Exercise prompt
Only one span of the listing below should come back. It runs from the line with "dom (sy_hist y)." through the line with "refine (cast_if (decide", and each of its lines must be reproduced exactly.

Content starts

(* ===== verification/AtMostOnce.v ===== *)
(** * At-most-once execution: one client, a server and the network between

    The transition system of an [rpcc] endpoint and an [rpcs] endpoint.  Every
    transition is a critical section of [Rpcc.v] or [Rpcs.v]; any number of server
    threads interleave.  The network is the set of PDUs ever sent: it may lose,
    delay, duplicate and reorder them, as a client's old and new connections
    together can.  Other clients are arbitrary requests with another nonce. *)

From S2P Require Import Prelude Marshall Codec Stubs Connection Rpcc Rpcs.

(** ** The system *)

(** where a server thread stands in [dispatch] *)
Inductive pc (S : Type) :=
  | PStart (b : list byte) (c : Z)
  | PClient (j : job) (f : handler S)
  | PConn (j : job) (f : handler S)
  | PCheck (j : job) (f : handler S)
  | PVerdict (j : job) (f : handler S) (st : rpcstate_t)
  | PRun (j : job) (f : handler S)
  | PPack (j : job) (rep : marshall) (ret : Z)
  | PRecord (j : job) (b1 sz1 : Z)
  | PSend (j : job) (b1 sz1 : Z)
  | PEnd.
Arguments PStart {S} _ _.
Arguments PClient {S} _ _.
Arguments PConn {S} _ _.
Arguments PCheck {S} _ _.
Arguments PVerdict {S} _ _ _.
Arguments PRun {S} _ _.
Arguments PPack {S} _ _ _.
Arguments PRecord {S} _ _ _.
Arguments PSend {S} _ _ _.
Arguments PEnd {S}.

(** one run of a handler: the client's nonce, the xid, the return value *)
Record run := Run { rn_clt : Z; rn_xid : Z; rn_ret : Z }.

#[export] Instance run_eq_dec : EqDecision run.
Proof. solve_decision. Defined.

Record sys (S : Type) := Sys {
  sy_cl : rpcc;
  sy_calls : nat;                   (**r calls made so far *)
  sy_reqs : list (list byte);       (**r requests of this client *)
  sy_replies : list (list byte);    (**r what was sent in answer to them *)
  sy_srv : rpcs S; sy_conns : conn_store; sy_app : S;
  sy_threads : list (pc S);
  sy_runs : list run;
  sy_hist : blocks                  (**r every block ever allocated *) }.
Arguments Sys {S} _ _ _ _ _ _ _ _ _ _.
Arguments sy_cl {S} _.
Arguments sy_calls {S} _.
Arguments sy_reqs {S} _.
Arguments sy_replies {S} _.
Arguments sy_srv {S} _.
Arguments sy_conns {S} _.
Arguments sy_app {S} _.
Arguments sy_threads {S} _.
Arguments sy_runs {S} _.
Arguments sy_hist {S} _.

Definition nonce_of (b : list byte) : option Z :=
  match unpack_req_header (unmarshall_new b (Zlength b)) with
  | Done (u, h) => if uok u then Some (rq_clt_nonce h) else None
  | Fault _ => None
  end.

Section system.
Context `{Heap, Allocator} {S : Type}.

(** the result of one step of a thread *)
Record stepped := Stepped {
  sp_srv : rpcs S; sp_conns : conn_store; sp_app : S; sp_pc : pc S;
  sp_clt : option Z; sp_sent : list sent; sp_run : list run }.

Definition silent_step v cs s p : stepped :=
  {| sp_srv := v; sp_conns := cs; sp_app := s; sp_pc := p; sp_clt := None; sp_sent := [];
     sp_run := [] |}.

(** one critical section of [dispatch] *)
Definition thread_step (v : rpcs S) (cs : conn_store) (s : S) (p : pc S) : outcome stepped :=
  match p with
  | PStart b c =>
      let! '(cs, r) := dispatch_header v cs c b (Zlength b) in
      match r with
      | Finished l => Done {| sp_srv := v; sp_conns := cs; sp_app := s; sp_pc := PEnd;
                              sp_clt := nonce_of b; sp_sent := l; sp_run := [] |}
      | Go (j, f) => Done (silent_step v cs s (PClient j f))
      end
  | PClient j f =>
      if decide (rq_clt_nonce (jb_hdr j) = 0) then Done (silent_step v cs s (PVerdict j f NEW))
      else Done (silent_step (dispatch_new_client v (rq_clt_nonce (jb_hdr j))) cs s (PConn j f))
  | PConn j f =>
      let! '(v, cs) := dispatch_save_conn v cs (rq_clt_nonce (jb_hdr j)) (jb_conn j) in
      Done (silent_step v cs s (PCheck j f))
  | PCheck j f =>
      let! '(v, st) := checkduplicate_and_update v (rq_clt_nonce (jb_hdr j))
                         (u32 (rq_xid (jb_hdr j))) (u32 (rq_xid_rep (jb_hdr j))) in
      Done (silent_step v cs s (PVerdict j f st))
  | PVerdict j f st =>
      let! '(v, cs, r) := dispatch_verdict v cs j st in
      match r with
      | Finished l => Done {| sp_srv := v; sp_conns := cs; sp_app := s; sp_pc := PEnd;
                              sp_clt := Some (rq_clt_nonce (jb_hdr j)); sp_sent := l;
                              sp_run := [] |}
      | Go _ => Done (silent_step v cs s (PRun j f))
      end
  | PRun j f =>
      let! '(s, _, rep, ret) := f s (jb_req j) marshall_new in
      Done {| sp_srv := v; sp_conns := cs; sp_app := s; sp_pc := PPack j rep ret;
              sp_clt := None; sp_sent := [];
              sp_run := [ {| rn_clt := rq_clt_nonce (jb_hdr j);
                             rn_xid := u32 (rq_xid (jb_hdr j)); rn_ret := ret |} ] |}
  | PPack j rep ret =>
      let! '(v, b1, sz1) := dispatch_pack v j rep ret in
      Done (silent_step v cs s (PRecord j b1 sz1))
  | PRecord j b1 sz1 =>
      let! v := dispatch_record v j b1 sz1 in
      Done (silent_step v cs s (PSend j b1 sz1))
  | PSend j b1 sz1 =>
      let! '(v, cs, l) := dispatch_send v cs j b1 sz1 in
      Done {| sp_srv := v; sp_conns := cs; sp_app := s; sp_pc := PEnd;
              sp_clt := Some (rq_clt_nonce (jb_hdr j)); sp_sent := l; sp_run := [] |}
  | PEnd => Done (silent_step v cs s PEnd)
  end.

(** a thread that is not interrupted *)
Fixpoint run_alone (fuel : nat) (v : rpcs S) (cs : conn_store) (s : S) (p : pc S)
    : outcome (rpcs S * conn_store * S * list sent) :=
  match fuel with
  | O => Done (v, cs, s, [])
  | Datatypes.S fuel =>
      let! r := thread_step v cs s p in
      let! '(v, cs, s, l) := run_alone fuel (sp_srv r) (sp_conns r) (sp_app r) (sp_pc r) in
      Done (v, cs, s, sp_sent r ++ l)
  end.

Inductive action :=
  | ACall (proc : Z) (args : list byte)   (**r a thread of the client enters [call1] *)
  | AReply (i : nat)                      (**r the [i]-th reply arrives at the client *)
  | ALeave (xid : Z)                      (**r a call ends, answered or not *)
  | ABind (nonce : Z)                     (**r [bind] succeeds *)
  | ARecv (i : nat) (c : Z)               (**r the [i]-th request arrives at the server *)
  | AForeign (b : list byte) (c : Z)      (**r a request of another client arrives *)
  | AConns (cs : conn_store)              (**r connections come, go and die *)
  | AThread (t : nat).                    (**r a server thread makes a step *)

Definition set_client (y : sys S) c : sys S :=
  {| sy_cl := c; sy_calls := sy_calls y; sy_reqs := sy_reqs y; sy_replies := sy_replies y;
     sy_srv := sy_srv y; sy_conns := sy_conns y; sy_app := sy_app y;
     sy_threads := sy_threads y; sy_runs := sy_runs y; sy_hist := sy_hist y |}.

Definition add_thread (y : sys S) p : sys S :=
  {| sy_cl := sy_cl y; sy_calls := sy_calls y; sy_reqs := sy_reqs y;
     sy_replies := sy_replies y; sy_srv := sy_srv y; sy_conns := sy_conns y;
     sy_app := sy_app y; sy_threads := sy_threads y ++ [p]; sy_runs := sy_runs y;
     sy_hist := sy_hist y |}.

Definition to_option {A} (o : outcome A) : option A :=
  match o with Done a => Some a | Fault _ => None end.

(** A block is new when its address was never used before: a thread that reads a
    freed block then faults (and has no step) instead of reading another one. *)
Definition new_blocks (y : sys S) (v : rpcs S) : Prop :=
  ∀ p, p ∈ dom (heap v) → p ∈ dom (heap (sy_srv y)) ∨ p ∉ dom (sy_hist y).

#[export] Instance new_blocks_dec y v : Decision (new_blocks y v).
Proof.
  refine (cast_if (decide (set_Forall (λ p, p ∈ dom (heap (sy_srv y)) ∨ p ∉ dom (sy_hist y))
    (dom (heap v))))); done.
Defined.

Definition act (n : Z) (y : sys S) (a : action) : option (sys S) :=
  match a with
  | ACall proc args =>
      match (let! req := marshall_rawbytes marshall_new args (Zlength args) in
             call1_enter (sy_cl y) proc req) with
      | Done (c, inr (_, req)) =>
          if decide (RPC_HEADER_SZ + Zlength args ≤ MARSHALL_MAX) then
            Some {| sy_cl := c; sy_calls := Datatypes.S (sy_calls y);
                    sy_reqs := sy_reqs y ++ [marshall_str req]; sy_replies := sy_replies y;
                    sy_srv := sy_srv y; sy_conns := sy_conns y; sy_app := sy_app y;
                    sy_threads := sy_threads y; sy_runs := sy_runs y; sy_hist := sy_hist y |}
          else None
      | _ => None
      end
  | AReply i =>
      b ← sy_replies y !! i;
      '(c, _) ← to_option (rpcc_got_pdu (sy_cl y) b (Zlength b));
      Some (set_client y c)
  | ALeave xid =>
      if decide (0 ≤ xid < 2 ^ 32) then
        '(c, _, _) ← to_option (call1_leave (sy_cl y) xid); Some (set_client y c)
      else None
  | ABind nonce => Some (set_client y (set_bound (sy_cl y) (u32 nonce)))
  | ARecv i c => b ← sy_reqs y !! i; Some (add_thread y (PStart b c))
  | AForeign b c =>
      if decide (nonce_of b = Some n ∨ INT_MAX < Zlength b) then None
      else Some (add_thread y (PStart b c))
  | AConns cs =>
      Some {| sy_cl := sy_cl y; sy_calls := sy_calls y; sy_reqs := sy_reqs y;
              sy_replies := sy_replies y; sy_srv := sy_srv y; sy_conns := cs;
              sy_app := sy_app y; sy_threads := sy_threads y; sy_runs := sy_runs y;
              sy_hist := sy_hist y |}
  | AThread t =>
      p ← sy_threads y !! t;
      r ← to_option (thread_step (sy_srv y) (sy_conns y) (sy_app y) p);
      if decide (new_blocks y (sp_srv r)) then
        Some {| sy_cl := sy_cl y; sy_calls := sy_calls y; sy_reqs := sy_reqs y;
                sy_replies := sy_replies y ++
                  (if decide (sp_clt r = Some n) then sn_bytes <$> sp_sent r else []);
                sy_srv := sp_srv r; sy_conns := sp_conns r; sy_app := sp_app r;
                sy_threads := <[t := sp_pc r]> (sy_threads y);
                sy_runs := sy_runs y ++ sp_run r;
                sy_hist := heap (sp_srv r) ∪ sy_hist y |}
      else None
  end.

Content ends

Answer section
  ∀ p, p ∈ dom (heap v) → p ∈ dom (heap (sy_srv y)) ∨ p ∉ dom (sy_hist y).

#[export] Instance new_blocks_dec y v : Decision (new_blocks y v).
Proof.
  refine (cast_if (decide (set_Forall (λ p, p ∈ dom (heap (sy_srv y)) ∨ p ∉ dom (sy_hist y))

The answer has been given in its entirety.